● **TASK PROMPT**: Once you have located the line containing "else if decide (inb" in the material below, return it exactly along with each line after it through the line containing "dst ← (if decide (dlen >= 3)".

╔══

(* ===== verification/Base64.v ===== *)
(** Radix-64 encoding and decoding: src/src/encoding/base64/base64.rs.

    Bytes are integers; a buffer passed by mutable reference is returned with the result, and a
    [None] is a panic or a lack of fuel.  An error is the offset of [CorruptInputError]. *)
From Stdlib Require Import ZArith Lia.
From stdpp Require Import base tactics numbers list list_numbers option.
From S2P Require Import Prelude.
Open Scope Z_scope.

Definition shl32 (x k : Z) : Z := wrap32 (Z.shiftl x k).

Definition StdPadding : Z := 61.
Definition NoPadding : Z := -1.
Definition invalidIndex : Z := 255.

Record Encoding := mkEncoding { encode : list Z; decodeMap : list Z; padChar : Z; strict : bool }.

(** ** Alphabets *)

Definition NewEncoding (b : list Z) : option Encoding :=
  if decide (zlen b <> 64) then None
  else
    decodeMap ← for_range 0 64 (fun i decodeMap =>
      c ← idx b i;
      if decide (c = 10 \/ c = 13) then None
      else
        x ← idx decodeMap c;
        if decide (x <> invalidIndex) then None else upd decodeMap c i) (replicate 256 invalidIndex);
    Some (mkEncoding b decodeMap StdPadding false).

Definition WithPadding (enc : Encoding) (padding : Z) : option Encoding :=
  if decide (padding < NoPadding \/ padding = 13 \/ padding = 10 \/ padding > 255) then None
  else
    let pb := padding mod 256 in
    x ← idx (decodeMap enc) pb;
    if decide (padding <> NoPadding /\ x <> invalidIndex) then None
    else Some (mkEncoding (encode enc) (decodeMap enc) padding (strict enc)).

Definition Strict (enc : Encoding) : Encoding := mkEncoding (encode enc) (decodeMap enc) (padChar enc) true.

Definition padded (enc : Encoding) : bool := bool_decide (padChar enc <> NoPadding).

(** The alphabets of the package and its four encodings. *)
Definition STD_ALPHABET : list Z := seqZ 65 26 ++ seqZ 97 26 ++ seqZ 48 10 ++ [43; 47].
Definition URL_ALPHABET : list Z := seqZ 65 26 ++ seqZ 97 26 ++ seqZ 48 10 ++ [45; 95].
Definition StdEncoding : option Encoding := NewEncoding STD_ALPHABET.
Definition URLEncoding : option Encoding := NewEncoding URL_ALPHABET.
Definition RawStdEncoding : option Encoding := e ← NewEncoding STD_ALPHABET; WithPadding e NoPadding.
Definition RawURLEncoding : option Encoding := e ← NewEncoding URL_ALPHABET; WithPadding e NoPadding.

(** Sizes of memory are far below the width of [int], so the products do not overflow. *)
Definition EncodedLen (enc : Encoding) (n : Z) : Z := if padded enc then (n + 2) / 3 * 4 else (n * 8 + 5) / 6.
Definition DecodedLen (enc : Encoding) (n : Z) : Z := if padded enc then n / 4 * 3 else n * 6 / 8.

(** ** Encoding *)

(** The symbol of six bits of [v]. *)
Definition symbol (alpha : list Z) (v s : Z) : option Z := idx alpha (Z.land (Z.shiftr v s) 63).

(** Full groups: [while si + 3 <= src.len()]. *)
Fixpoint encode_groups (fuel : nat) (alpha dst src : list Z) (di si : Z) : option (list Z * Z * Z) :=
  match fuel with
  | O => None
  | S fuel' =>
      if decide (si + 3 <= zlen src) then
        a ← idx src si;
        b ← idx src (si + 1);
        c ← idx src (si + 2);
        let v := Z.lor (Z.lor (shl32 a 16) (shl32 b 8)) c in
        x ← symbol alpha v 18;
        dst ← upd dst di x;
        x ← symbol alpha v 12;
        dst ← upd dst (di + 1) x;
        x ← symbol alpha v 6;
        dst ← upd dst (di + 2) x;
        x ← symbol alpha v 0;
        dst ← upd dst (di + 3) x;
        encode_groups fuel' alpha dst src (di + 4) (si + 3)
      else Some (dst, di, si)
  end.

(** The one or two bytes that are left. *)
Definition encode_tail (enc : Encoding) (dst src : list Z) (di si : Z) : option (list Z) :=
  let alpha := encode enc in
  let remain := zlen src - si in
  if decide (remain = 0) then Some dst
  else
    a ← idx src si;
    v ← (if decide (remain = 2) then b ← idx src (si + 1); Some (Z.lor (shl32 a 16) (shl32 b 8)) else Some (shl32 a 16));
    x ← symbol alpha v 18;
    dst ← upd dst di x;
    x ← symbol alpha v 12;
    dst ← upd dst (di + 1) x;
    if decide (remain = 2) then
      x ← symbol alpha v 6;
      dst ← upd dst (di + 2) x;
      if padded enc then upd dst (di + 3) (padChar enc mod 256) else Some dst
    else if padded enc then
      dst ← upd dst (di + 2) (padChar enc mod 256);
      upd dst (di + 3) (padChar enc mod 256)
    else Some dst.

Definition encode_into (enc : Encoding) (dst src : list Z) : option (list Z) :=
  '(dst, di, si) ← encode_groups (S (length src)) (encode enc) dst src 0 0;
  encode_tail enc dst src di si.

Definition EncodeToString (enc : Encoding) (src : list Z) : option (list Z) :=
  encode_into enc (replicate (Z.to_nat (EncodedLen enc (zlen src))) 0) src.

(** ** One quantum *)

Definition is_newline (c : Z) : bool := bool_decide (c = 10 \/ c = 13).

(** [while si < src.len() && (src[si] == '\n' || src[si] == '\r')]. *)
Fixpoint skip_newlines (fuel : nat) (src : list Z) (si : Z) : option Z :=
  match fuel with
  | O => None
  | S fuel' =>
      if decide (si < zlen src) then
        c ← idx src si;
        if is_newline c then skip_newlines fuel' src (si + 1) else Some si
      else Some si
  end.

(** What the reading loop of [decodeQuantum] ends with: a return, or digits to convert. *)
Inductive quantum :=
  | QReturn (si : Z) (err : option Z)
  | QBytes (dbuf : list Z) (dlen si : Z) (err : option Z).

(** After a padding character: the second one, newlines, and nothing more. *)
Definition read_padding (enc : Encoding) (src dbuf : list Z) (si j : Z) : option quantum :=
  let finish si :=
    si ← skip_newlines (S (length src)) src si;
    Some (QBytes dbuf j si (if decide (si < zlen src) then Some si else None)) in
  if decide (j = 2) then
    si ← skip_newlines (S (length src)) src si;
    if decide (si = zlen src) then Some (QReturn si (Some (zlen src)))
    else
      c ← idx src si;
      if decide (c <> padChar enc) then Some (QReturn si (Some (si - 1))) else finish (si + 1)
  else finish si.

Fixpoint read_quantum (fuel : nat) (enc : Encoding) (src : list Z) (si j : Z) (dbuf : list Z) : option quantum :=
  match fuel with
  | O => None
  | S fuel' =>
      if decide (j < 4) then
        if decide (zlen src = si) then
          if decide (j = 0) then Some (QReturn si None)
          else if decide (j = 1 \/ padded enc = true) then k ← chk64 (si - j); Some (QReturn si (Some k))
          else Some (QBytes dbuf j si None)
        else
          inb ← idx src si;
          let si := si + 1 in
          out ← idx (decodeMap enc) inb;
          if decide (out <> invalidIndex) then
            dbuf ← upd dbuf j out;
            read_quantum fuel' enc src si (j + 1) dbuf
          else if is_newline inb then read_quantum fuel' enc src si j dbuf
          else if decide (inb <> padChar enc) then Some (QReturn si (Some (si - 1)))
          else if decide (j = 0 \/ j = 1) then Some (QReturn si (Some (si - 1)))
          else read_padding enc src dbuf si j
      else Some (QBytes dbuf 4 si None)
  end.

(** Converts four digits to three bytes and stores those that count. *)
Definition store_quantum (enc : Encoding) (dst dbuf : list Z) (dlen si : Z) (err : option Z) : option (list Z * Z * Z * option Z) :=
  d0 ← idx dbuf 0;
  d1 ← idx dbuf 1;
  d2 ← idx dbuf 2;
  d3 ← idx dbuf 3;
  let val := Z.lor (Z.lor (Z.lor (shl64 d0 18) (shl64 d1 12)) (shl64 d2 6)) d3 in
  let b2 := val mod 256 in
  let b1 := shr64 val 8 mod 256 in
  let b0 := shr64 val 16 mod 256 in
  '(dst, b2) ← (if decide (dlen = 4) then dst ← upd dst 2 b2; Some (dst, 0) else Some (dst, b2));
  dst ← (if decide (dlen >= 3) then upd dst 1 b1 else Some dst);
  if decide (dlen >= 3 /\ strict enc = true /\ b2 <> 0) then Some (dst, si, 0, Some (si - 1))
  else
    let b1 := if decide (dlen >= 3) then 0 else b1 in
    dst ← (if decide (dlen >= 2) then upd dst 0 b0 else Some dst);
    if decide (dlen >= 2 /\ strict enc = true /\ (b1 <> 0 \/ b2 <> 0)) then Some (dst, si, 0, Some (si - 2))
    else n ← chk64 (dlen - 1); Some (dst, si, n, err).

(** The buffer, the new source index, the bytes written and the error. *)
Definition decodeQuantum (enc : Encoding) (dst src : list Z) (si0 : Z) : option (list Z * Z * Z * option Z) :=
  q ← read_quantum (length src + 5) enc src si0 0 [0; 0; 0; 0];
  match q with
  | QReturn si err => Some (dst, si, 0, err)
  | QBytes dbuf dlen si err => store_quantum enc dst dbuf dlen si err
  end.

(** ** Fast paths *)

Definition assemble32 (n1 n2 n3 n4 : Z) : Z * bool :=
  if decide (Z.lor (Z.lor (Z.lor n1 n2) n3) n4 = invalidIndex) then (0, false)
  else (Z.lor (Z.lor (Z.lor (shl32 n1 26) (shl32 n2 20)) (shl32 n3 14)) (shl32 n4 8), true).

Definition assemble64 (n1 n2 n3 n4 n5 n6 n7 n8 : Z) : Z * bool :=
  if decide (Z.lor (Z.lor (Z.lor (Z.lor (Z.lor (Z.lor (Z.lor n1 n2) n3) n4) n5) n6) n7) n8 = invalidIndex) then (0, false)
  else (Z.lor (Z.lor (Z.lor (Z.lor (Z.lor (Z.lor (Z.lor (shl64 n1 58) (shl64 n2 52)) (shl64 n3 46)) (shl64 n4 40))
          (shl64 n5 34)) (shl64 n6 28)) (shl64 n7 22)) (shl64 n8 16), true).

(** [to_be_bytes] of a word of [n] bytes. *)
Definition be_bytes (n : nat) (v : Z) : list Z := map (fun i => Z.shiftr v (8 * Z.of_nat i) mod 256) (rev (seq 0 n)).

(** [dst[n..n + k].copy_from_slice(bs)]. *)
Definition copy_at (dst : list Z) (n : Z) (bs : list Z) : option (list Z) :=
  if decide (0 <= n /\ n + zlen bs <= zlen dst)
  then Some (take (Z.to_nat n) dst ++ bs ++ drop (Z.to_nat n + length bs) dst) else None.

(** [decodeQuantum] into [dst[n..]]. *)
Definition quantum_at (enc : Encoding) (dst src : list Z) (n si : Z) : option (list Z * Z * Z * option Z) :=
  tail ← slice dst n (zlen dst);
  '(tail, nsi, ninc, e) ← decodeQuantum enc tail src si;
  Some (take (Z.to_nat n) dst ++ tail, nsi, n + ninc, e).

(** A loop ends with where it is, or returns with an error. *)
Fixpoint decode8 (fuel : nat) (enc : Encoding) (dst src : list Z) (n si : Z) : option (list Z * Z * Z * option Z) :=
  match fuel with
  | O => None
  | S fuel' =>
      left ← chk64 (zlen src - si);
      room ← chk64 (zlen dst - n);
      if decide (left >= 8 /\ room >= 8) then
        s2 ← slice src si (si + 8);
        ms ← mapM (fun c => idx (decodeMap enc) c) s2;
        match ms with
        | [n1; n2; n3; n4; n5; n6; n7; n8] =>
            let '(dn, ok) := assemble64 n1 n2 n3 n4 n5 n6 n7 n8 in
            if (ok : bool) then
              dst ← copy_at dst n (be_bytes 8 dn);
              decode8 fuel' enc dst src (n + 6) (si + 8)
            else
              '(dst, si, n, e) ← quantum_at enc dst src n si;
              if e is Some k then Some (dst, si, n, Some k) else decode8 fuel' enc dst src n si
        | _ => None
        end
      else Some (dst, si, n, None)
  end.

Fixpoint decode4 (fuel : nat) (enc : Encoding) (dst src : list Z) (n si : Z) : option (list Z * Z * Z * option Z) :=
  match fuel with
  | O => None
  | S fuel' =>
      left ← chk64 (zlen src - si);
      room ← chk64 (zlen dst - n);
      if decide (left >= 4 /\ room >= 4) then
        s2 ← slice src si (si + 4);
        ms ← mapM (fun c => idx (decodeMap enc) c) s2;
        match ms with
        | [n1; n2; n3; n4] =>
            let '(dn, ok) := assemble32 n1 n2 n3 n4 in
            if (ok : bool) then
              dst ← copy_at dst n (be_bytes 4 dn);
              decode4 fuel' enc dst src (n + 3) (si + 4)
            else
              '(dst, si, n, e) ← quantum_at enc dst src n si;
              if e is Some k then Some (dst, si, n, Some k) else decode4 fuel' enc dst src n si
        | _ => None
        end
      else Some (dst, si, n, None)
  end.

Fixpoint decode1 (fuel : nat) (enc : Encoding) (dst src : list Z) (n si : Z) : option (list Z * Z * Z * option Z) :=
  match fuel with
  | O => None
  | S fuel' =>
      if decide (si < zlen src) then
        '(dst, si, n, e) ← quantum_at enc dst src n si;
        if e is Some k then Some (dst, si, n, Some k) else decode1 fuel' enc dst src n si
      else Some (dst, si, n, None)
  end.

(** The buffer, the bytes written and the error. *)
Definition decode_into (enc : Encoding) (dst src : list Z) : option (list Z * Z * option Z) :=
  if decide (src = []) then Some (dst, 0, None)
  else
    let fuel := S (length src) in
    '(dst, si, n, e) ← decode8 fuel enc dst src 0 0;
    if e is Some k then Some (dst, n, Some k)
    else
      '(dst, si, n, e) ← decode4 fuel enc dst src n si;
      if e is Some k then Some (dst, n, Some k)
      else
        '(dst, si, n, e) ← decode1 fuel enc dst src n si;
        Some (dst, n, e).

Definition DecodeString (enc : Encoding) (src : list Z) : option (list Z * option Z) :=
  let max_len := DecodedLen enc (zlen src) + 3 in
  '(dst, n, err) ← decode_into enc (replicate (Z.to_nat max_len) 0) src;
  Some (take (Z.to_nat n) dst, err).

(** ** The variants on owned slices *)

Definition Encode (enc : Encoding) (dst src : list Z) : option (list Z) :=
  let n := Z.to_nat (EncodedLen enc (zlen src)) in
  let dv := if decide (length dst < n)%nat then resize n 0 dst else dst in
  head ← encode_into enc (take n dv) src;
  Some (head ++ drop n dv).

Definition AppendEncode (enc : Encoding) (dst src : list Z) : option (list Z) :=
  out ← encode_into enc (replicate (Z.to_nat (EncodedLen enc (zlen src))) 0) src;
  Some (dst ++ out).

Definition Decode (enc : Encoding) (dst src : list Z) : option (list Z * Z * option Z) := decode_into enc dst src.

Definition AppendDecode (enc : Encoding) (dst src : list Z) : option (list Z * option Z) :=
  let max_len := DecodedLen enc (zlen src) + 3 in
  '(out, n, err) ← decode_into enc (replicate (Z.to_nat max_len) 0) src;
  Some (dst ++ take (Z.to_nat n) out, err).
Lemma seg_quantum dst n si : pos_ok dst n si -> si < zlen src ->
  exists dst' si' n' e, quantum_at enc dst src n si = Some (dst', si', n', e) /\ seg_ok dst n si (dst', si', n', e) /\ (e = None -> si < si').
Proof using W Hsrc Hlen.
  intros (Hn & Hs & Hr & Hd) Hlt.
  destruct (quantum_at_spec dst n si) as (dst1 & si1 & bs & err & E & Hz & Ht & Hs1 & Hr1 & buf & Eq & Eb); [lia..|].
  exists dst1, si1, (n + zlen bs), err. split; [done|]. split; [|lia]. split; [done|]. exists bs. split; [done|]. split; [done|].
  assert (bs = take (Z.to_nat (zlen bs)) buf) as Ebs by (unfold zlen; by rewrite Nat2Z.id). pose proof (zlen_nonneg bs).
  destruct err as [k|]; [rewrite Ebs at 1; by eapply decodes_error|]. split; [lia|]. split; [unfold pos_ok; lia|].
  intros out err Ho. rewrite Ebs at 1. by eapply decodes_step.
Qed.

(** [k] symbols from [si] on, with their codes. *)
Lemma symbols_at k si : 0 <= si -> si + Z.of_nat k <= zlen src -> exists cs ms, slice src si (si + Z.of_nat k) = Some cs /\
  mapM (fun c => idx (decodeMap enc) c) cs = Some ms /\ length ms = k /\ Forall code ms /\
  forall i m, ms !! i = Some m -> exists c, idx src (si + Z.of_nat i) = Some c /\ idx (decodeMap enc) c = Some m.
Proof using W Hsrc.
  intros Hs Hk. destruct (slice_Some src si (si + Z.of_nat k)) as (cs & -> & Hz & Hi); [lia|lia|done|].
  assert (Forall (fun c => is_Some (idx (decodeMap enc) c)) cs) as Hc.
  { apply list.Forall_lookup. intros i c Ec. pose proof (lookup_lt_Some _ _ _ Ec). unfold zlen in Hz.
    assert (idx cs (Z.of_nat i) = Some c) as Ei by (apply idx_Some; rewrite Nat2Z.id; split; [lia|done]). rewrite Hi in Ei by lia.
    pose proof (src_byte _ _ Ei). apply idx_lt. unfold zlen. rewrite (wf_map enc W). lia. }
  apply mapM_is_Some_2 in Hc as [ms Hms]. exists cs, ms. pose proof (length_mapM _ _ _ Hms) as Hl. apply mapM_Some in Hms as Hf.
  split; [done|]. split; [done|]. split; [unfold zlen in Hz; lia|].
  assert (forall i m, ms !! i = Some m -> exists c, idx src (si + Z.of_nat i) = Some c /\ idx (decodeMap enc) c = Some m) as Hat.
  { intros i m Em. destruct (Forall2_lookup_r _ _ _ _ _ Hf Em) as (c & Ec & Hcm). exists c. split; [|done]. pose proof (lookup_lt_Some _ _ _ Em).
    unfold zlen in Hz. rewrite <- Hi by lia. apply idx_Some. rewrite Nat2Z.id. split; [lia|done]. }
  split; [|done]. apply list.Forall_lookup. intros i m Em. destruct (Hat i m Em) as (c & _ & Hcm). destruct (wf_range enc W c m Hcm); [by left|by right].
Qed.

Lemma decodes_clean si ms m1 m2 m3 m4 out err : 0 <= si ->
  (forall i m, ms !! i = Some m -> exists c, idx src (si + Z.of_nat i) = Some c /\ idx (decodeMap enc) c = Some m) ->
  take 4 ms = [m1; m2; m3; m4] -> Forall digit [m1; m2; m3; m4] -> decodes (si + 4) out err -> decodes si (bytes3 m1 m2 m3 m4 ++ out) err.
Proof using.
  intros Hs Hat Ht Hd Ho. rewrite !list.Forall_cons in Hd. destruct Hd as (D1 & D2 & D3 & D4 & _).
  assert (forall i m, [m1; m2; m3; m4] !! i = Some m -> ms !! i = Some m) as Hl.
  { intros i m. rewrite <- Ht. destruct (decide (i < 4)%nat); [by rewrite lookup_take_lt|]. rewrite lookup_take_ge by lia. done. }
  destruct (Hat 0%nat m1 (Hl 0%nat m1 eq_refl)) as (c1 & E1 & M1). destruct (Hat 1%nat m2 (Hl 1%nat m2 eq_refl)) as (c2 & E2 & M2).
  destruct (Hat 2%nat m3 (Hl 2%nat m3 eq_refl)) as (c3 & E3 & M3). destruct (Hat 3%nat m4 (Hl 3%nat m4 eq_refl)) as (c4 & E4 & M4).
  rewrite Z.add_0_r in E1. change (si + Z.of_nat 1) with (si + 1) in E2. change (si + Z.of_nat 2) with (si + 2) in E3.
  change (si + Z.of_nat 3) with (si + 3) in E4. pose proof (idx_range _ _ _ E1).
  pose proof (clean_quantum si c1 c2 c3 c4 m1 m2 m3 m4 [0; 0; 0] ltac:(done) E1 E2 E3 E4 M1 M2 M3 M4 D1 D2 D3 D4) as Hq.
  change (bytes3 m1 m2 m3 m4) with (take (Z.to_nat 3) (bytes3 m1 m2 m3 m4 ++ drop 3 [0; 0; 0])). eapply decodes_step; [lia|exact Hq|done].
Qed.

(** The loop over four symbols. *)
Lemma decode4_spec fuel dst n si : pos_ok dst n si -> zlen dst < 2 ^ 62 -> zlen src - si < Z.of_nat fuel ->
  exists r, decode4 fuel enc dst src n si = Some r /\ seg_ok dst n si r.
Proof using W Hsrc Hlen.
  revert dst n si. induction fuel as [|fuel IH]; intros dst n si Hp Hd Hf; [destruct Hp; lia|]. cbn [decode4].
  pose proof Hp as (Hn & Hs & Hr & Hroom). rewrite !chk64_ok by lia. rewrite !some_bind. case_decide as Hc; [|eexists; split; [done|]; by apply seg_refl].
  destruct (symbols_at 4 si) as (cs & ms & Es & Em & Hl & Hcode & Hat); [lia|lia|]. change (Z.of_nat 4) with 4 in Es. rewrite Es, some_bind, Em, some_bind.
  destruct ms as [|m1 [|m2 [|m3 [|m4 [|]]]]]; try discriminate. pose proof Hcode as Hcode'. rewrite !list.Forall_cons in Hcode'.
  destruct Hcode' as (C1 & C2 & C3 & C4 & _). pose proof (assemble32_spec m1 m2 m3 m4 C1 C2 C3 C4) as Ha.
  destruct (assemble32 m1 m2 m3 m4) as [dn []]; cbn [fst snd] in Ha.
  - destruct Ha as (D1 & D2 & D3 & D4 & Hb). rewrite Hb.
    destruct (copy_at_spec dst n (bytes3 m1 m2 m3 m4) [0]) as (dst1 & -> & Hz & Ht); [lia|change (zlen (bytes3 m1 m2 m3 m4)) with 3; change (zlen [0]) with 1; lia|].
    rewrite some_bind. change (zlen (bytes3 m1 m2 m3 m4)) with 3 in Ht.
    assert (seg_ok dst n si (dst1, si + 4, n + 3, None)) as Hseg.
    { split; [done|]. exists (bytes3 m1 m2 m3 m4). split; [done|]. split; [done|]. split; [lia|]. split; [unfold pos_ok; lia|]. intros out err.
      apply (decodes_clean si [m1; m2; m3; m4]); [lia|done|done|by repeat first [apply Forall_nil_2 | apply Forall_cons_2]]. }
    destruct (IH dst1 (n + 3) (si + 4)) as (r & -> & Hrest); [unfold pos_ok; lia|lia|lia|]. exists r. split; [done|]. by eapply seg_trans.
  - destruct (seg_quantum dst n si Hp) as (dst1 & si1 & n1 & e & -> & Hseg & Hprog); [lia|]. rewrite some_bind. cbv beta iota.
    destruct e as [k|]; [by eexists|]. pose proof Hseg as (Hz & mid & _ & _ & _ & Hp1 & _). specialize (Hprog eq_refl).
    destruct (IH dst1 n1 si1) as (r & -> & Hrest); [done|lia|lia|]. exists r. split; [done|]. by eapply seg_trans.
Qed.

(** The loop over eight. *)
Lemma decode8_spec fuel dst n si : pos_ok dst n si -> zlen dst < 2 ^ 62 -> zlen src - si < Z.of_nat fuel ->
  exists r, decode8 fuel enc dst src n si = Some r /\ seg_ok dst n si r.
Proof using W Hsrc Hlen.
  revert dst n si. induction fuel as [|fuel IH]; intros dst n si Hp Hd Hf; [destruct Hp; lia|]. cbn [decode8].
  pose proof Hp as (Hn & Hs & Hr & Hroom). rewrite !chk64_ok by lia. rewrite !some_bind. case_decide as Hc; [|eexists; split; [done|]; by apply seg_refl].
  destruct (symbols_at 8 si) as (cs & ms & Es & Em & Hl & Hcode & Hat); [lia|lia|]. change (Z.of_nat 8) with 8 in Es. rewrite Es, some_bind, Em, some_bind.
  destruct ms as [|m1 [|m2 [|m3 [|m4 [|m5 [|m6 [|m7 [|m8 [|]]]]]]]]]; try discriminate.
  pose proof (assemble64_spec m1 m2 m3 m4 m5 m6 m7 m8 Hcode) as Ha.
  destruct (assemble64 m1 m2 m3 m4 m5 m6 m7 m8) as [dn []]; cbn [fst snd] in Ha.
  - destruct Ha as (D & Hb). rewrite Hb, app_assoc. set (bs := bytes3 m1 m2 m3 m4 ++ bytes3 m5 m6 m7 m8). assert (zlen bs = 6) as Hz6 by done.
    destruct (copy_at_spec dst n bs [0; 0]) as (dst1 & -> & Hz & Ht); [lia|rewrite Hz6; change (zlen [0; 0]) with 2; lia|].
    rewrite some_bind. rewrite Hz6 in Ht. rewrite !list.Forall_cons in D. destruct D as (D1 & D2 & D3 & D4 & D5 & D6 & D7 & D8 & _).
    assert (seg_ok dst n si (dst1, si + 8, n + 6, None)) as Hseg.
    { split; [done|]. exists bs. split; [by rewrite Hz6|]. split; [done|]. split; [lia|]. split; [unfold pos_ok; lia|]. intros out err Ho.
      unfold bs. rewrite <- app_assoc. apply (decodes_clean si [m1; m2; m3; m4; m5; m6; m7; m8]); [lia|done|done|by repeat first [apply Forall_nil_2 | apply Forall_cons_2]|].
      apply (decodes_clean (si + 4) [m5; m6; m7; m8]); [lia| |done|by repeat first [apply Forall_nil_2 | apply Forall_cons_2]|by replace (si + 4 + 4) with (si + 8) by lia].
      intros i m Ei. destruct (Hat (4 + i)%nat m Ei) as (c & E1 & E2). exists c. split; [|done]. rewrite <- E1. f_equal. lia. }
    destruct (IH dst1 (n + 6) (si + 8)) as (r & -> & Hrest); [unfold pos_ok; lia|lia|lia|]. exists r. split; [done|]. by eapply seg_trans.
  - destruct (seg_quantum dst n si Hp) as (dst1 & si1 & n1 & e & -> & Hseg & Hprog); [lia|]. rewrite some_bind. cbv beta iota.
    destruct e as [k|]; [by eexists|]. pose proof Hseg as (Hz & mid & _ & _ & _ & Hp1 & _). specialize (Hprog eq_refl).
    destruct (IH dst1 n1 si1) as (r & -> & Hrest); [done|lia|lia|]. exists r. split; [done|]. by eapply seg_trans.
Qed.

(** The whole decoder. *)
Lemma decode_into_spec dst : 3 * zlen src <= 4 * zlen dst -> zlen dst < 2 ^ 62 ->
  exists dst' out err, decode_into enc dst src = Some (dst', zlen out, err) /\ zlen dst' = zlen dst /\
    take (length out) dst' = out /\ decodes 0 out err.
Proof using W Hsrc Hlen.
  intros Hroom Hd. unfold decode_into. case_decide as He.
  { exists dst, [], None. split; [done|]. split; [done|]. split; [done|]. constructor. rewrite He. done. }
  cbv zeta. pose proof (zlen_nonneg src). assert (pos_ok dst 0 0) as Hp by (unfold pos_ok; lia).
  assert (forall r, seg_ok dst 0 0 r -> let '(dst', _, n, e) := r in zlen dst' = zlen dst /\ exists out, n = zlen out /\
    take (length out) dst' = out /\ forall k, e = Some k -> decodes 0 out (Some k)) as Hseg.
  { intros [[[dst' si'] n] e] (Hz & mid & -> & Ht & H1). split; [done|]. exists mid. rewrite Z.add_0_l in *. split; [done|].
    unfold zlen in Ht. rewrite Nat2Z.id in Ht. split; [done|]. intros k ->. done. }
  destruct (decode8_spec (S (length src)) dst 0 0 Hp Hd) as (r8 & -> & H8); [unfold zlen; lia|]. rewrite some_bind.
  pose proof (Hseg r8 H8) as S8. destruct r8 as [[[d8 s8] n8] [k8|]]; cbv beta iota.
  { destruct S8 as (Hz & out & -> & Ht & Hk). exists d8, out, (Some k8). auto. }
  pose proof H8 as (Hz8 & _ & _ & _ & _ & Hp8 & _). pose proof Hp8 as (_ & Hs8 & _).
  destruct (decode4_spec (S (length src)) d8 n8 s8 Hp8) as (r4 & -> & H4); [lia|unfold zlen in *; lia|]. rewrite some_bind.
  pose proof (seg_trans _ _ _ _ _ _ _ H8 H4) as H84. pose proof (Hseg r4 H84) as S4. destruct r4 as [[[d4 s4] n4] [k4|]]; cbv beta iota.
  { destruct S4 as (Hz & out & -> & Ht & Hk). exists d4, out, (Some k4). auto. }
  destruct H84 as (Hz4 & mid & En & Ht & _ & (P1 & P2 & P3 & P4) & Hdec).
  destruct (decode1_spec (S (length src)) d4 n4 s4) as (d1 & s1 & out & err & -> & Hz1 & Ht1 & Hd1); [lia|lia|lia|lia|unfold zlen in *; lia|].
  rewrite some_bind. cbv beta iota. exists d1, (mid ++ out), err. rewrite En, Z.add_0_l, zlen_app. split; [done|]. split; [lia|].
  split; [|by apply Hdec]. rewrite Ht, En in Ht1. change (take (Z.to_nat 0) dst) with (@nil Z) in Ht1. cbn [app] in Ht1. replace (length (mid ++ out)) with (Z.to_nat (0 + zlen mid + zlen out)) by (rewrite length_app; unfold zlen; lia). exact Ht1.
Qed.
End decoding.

╚══

● **OUTPUT FOR THIS TASK**:
          else if decide (inb <> padChar enc) then Some (QReturn si (Some (si - 1)))
          else if decide (j = 0 \/ j = 1) then Some (QReturn si (Some (si - 1)))
          else read_padding enc src dbuf si j
      else Some (QBytes dbuf 4 si None)
  end.

(** Converts four digits to three bytes and stores those that count. *)
Definition store_quantum (enc : Encoding) (dst dbuf : list Z) (dlen si : Z) (err : option Z) : option (list Z * Z * Z * option Z) :=
  d0 ← idx dbuf 0;
  d1 ← idx dbuf 1;
  d2 ← idx dbuf 2;
  d3 ← idx dbuf 3;
  let val := Z.lor (Z.lor (Z.lor (shl64 d0 18) (shl64 d1 12)) (shl64 d2 6)) d3 in
  let b2 := val mod 256 in
  let b1 := shr64 val 8 mod 256 in
  let b0 := shr64 val 16 mod 256 in
  '(dst, b2) ← (if decide (dlen = 4) then dst ← upd dst 2 b2; Some (dst, 0) else Some (dst, b2));
  dst ← (if decide (dlen >= 3) then upd dst 1 b1 else Some dst);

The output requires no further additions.